Basically, owing taxes can sometimes surprise consumers and catch them unprepared, so that when the time comes to pay taxes you cannot afford to pay back everything that is owed. People working paycheck to paycheck often do not have money to put aside for possible tax debts every year. Self-employed workers, especially those just starting out in a new business venture, sometimes do not understand how tax laws apply to their earnings.
Owing taxes is common in America and the IRS takes a serious approach to repayment of all debts owed. In fact, strict penalties including fines and even incarceration are possible if you fail to make your tax debt payments.
Penalties and fines only serve to increase your debt and financial burdens, so it is important to make sure your taxes are paid as needed. Tax debt relief is possible, however, and it is equally important to understand the options available to you today.
Back taxes and other tax debts are expected to be paid immediately and in full. A 0.5 percent late fee is assessed to your debt each month you fail to pay what you owe.

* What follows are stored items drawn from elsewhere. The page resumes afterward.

(** * wimlib capture and NTFS-apply engines: a shallow embedding

    This development embeds the capture side ([add_image.c]: capture
    configuration parsing, path exclusion, [build_dentry_tree], the
    capture sources, their targets and the overlay of their trees) and
    the NTFS apply side ([ntfs-apply.c]: stream extraction, reparse
    data, DOS-name pre-application, hard-link resolution, the timestamp
    pass and the apply of a whole image) as Rocq functions and proves
    properties of them.

    Conventions.  A C [int] status is a [wimlib_ret]; C strings are
    [string]s (a pointer into a buffer is the suffix it points at);
    pointers to lookup-table entries are addresses in a finite map;
    calls into libc, the host file system and NTFS-3G are members of an
    interface that every theorem quantifies over, and so is
    [build_dentry_tree_ntfs], the capture from an NTFS volume.  Memory
    allocation is taken to succeed. *)

From Stdlib Require Import ZArith Lia Ascii String List Sorted.
From stdpp Require Import base option list gmap strings.

Local Open Scope Z_scope.

(** ** Status codes *)

(** Modelled from the spec: the error enumeration of [wimlib.h], which is
    not under src/.  Section 7 of the specification lists the kinds and
    says they do not overlap; [RET_OK] is the value [0] and
    [RET_MINUS_ONE] the raw [-1] a failed [stat] call leaves in [ret]. *)
Inductive wimlib_ret : Set :=
| RET_OK
| RET_MINUS_ONE
| WIMLIB_ERR_NOMEM
| WIMLIB_ERR_INVALID_PARAM
| WIMLIB_ERR_INVALID_CAPTURE_CONFIG
| WIMLIB_ERR_INVALID_OVERLAY
| WIMLIB_ERR_INVALID_DENTRY
| WIMLIB_ERR_INVALID_RESOURCE_HASH
| WIMLIB_ERR_INVALID_UTF8_STRING
| WIMLIB_ERR_ICONV_NOT_AVAILABLE
| WIMLIB_ERR_STAT
| WIMLIB_ERR_NOTDIR
| WIMLIB_ERR_SPECIAL_FILE
| WIMLIB_ERR_OPEN
| WIMLIB_ERR_READ
| WIMLIB_ERR_WRITE
| WIMLIB_ERR_READLINK
| WIMLIB_ERR_NTFS_3G
| WIMLIB_ERR_UNSUPPORTED.

#[global] Instance wimlib_ret_eq_dec : EqDecision wimlib_ret.
Proof. solve_decision. Defined.

(** ** C strings *)

Definition NUL : ascii := "000"%char.
Definition LF : ascii := "010"%char.
Definition CR : ascii := "013"%char.
Definition SLASH : ascii := "/"%char.
Definition BACKSLASH : ascii := "\"%char.

(** The C string a [char *] denotes: the bytes before the first NUL. *)
Fixpoint cstr (p : string) : string :=
  match p with
  | EmptyString => EmptyString
  | String c rest => if Ascii.eqb c NUL then EmptyString else String c (cstr rest)
  end.

(** [strchr (s, c) != NULL] for a character [c] other than NUL. *)
Fixpoint strchr (s : string) (c : ascii) : bool :=
  match s with
  | EmptyString => false
  | String d rest => Ascii.eqb d c || strchr rest c
  end.

(** [isalpha] in the C locale. *)
Definition isalpha (c : ascii) : bool :=
  let n := nat_of_ascii c in
  ((65 <=? n)%nat && (n <=? 90)%nat) || ((97 <=? n)%nat && (n <=? 122)%nat).

(** [tolower] in the C locale. *)
Definition tolower (c : ascii) : ascii :=
  let n := nat_of_ascii c in
  if ((65 <=? n)%nat && (n <=? 90)%nat) then ascii_of_nat (n + 32) else c.

(** Text made of lines, each followed by a newline. *)
Fixpoint unlines (lines : list string) : string :=
  match lines with
  | [] => EmptyString
  | l :: ls => (l +:+ String LF (unlines ls))%string
  end.

Module AddImage.

(** ** Capture configuration ([add_image.c]) *)

Inductive pattern_type : Set :=
| NONE
| EXCLUSION_LIST
| EXCLUSION_EXCEPTION
| COMPRESSION_EXCLUSION_LIST
| ALIGNMENT_LIST.

(** [struct capture_config]: a [struct pattern_list] is the list of its
    [pats]; [prefix] is the empty string until
    [capture_config_set_prefix] is called. *)
Record capture_config : Set := {
  exclusion_list : list string;
  exclusion_exception : list string;
  compression_exclusion_list : list string;
  alignment_list : list string;
  prefix : string
}.

(** [memset (config, 0, sizeof ( *config))]. *)
Definition zero_capture_config : capture_config :=
  {| exclusion_list := []; exclusion_exception := [];
     compression_exclusion_list := []; alignment_list := [];
     prefix := EmptyString |}.

Definition destroy_capture_config (config : capture_config) : capture_config :=
  zero_capture_config.

(** [list->pats[list->num_pats++] = pattern;] *)
Definition pattern_list_add_pattern (pats : list string) (pattern : string)
  : list string :=
  pats ++ [pattern].

(** [memchr (p, '\n', bytes_remaining)]: the bytes before the first
    newline and the bytes after it, or [None]. *)
Fixpoint memchr_newline (p : string) : option (string * string) :=
  match p with
  | EmptyString => None
  | String c rest =>
      if Ascii.eqb c LF then Some (EmptyString, rest)
      else match memchr_newline rest with
           | Some (line, next_p) => Some (String c line, next_p)
           | None => None
           end
  end.

(** [if ( *(eol - 1) == '\r') eol--;] on a non-empty line. *)
Fixpoint strip_cr (line : string) : string :=
  match line with
  | EmptyString => EmptyString
  | String c EmptyString => if Ascii.eqb c CR then EmptyString else line
  | String c rest => String c (strip_cr rest)
  end.
Lemma forEach_product_decrement_Ok rows : forall s u s',
  forEach (fun row => product_decrement (product_id (lt_product row))
                                        (toInt (lt_quantity row))) rows s
  = (Ok u, s') ->
  products s'
  = map (fun p => setStock p (quantityInStock p - soldOf (product_id p) rows))
        (products s).
Proof.
  induction rows as [|r rows IH]; intros s u s' H; cbn [forEach] in H.
  - apply ret_Ok in H. destruct H as [_ ->].
    rewrite <- (map_id (products s)) at 1. apply map_ext.
    intros p. cbn [soldOf fold_right]. rewrite Z.sub_0_r. now destruct p.
  - apply bind_Ok in H. destruct H as (u1 & s1 & Hone & Hrest).
    apply product_decrement_Ok in Hone. apply IH in Hrest.
    rewrite Hrest, Hone, map_map. apply map_ext. intros p.
    rewrite soldOf_cons. rewrite (String.eqb_sym (product_id (lt_product r))).
    destruct (String.eqb (product_id p) (product_id (lt_product r))) eqn:E.
    + rewrite String.eqb_sym in E. cbn [setStock product_id quantityInStock].
      unfold setStock. cbn. f_equal. lia.
    + reflexivity.
Qed.

Lemma keeps_products_saleItem_create sid row : keeps products (saleItem_create sid row).
Proof. unfold saleItem_create. keeps_solve. Qed.

Lemma keeps_products_payment_create sid p : keeps products (payment_create sid p).
Proof. unfold payment_create. keeps_solve. Qed.

Lemma keeps_products_sale_create b t d : keeps products (sale_create b t d).
Proof. unfold sale_create. keeps_solve. Qed.

(** The stock that a successful sale leaves: every product is down by the
    units that the lines of the sale take from it. *)
Lemma createSale_stock now payload s r s' :
  createSale now payload s = (Ok r, s') ->
  exists v,
    validateAndCompute (items payload) (payments payload) s = (Ok v, s)
    /\ r_totalAmount r = v_totalAmount v
    /\ products s'
       = map (fun p => setStock p (quantityInStock p
                                   - soldOf (product_id p) (lineTotals v)))
             (products s).
Proof.
  intros H. apply transaction_Ok in H. unfold createSale_body in H.
  apply bind_Ok in H. destruct H as (v & s0 & Hv & H).
  pose proof (readOnly_run _ _ _ _ (readOnly_validateAndCompute _ _) Hv); subst s0.
  apply bind_Ok in H. destruct H as (last & s0 & Hlast & H).
  pose proof (readOnly_run _ _ _ _ (readOnly_gets _) Hlast); subst s0.
  apply bind_Ok in H. destruct H as (sale & s1 & Hsale & H).
  apply keeps_products_sale_create in Hsale.
  apply bind_Ok in H. destruct H as (u1 & s2 & H1 & H).
  apply bind_Ok in H. destruct H as (u2 & s3 & H2 & H).
  apply bind_Ok in H. destruct H as (u3 & s4 & H3 & H).
  apply ret_Ok in H. destruct H as [-> ->].
  apply (keeps_forEach products) in H1; [|intros; apply keeps_products_saleItem_create].
  apply forEach_product_decrement_Ok in H2.
  apply (keeps_forEach products) in H3; [|intros; apply keeps_products_payment_create].
  exists v. split; [exact Hv|]. split; [reflexivity|].
  now rewrite H3, H2, H1, Hsale.
Qed.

The fee also increases by 0.5 percent each subsequent month if you fail to meet your payment obligations, which compounds upon your debt up to a maximum of twenty-five percent.
Late fees, penalties and interest are all charged separately, which is why expediting a payment plan arrangement with the IRS is vital.

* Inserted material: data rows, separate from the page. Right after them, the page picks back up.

Lemma delete_refines i log p :
  shows log p ->
  shows (next_log (DoDelete i) log) (step (DoDelete i) p).
Proof.
  intros (Hload & ref & Hrows & Href). cbn [step next_log].
  unfold Rich.click_delBtn, bind, read. rewrite Hrows.
  destruct (Nat.ltb_spec i (List.length log)) as [Hi|Hi].
  - destruct (rev log !! i) as [e|] eqn:He.
    2:{ apply lookup_ge_None in He. rewrite length_rev in He. lia. }
    rewrite (rich_rows_lookup _ _ 0 i e He).
    cbn [rich_row delBtn onclick Nat.add].
    unfold Rich.delBtn_onclick. unfold bind at 1. unfold read_array, read.
    cbn [captured_data captured_idx]. rewrite Href.
    cbn [default from_option]. unfold id. rewrite length_map.
    replace (Z.of_nat (List.length log) - 1 - Z.of_nat i)%Z
      with (Z.of_nat (List.length log - 1 - i)) by lia.
    rewrite splice_one by (rewrite length_map; lia).
    rewrite without_value.
    change (JArr (List.map entry_value (without (List.length log - 1 - i) log)))
      with (log_value (without (List.length log - 1 - i) log)).
    unfold bind at 1. unfold write_array, modify at 1.
    unfold bind at 1. rewrite savePunchData_run.
    apply render_shows.
    rewrite load_lookup. unfold_page.
    rewrite lookup_insert_eq, JSON_parse_stringify_log. reflexivity.
  - assert (Hnone : rich_rows ref 0 (rev log) !! i = None).
    { apply lookup_ge_None.
      rewrite <- (length_map innerHTML), rich_rows_markup, length_map, length_rev.
      exact Hi. }
    rewrite Hnone. cbn [ret snd].
    split; [exact Hload|]. exists ref. rewrite <- Hrows. split; [reflexivity|exact Href].
Qed.

Lemma export_keeps_storage p :
  localStorage (snd (Rich.exportBtn_click p)) = localStorage p
  /\ punchList (snd (Rich.exportBtn_click p)) = punchList p
  /\ arrays (snd (Rich.exportBtn_click p)) = arrays p
  /\ punchInput_value (snd (Rich.exportBtn_click p)) = punchInput_value p
  /\ body (snd (Rich.exportBtn_click p)) = body p.
Proof.
  rewrite export_any.
  destruct (load p) as [data|e]; [|repeat split].
  destruct (length_is_zero data) as [[|]|e]; [repeat split| |repeat split].
  destruct (completion_bind _ _) as [content|e]; repeat split.
Qed.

Negotiating with the IRS seems like an intimidating process but is far easier than one might think – and necessary to do in certain situations. If you can prove you cannot pay your text debt in full the IRS creates a payment plan for what you owe.
Interest still accrue each month until your debt is paid in full, and payments must be made on time. The best debt relief companies assist you with negotiating IRS payment plans when your tax debt situation is complicated, but for smaller amounts it is quite possible to arrange these plans yourself.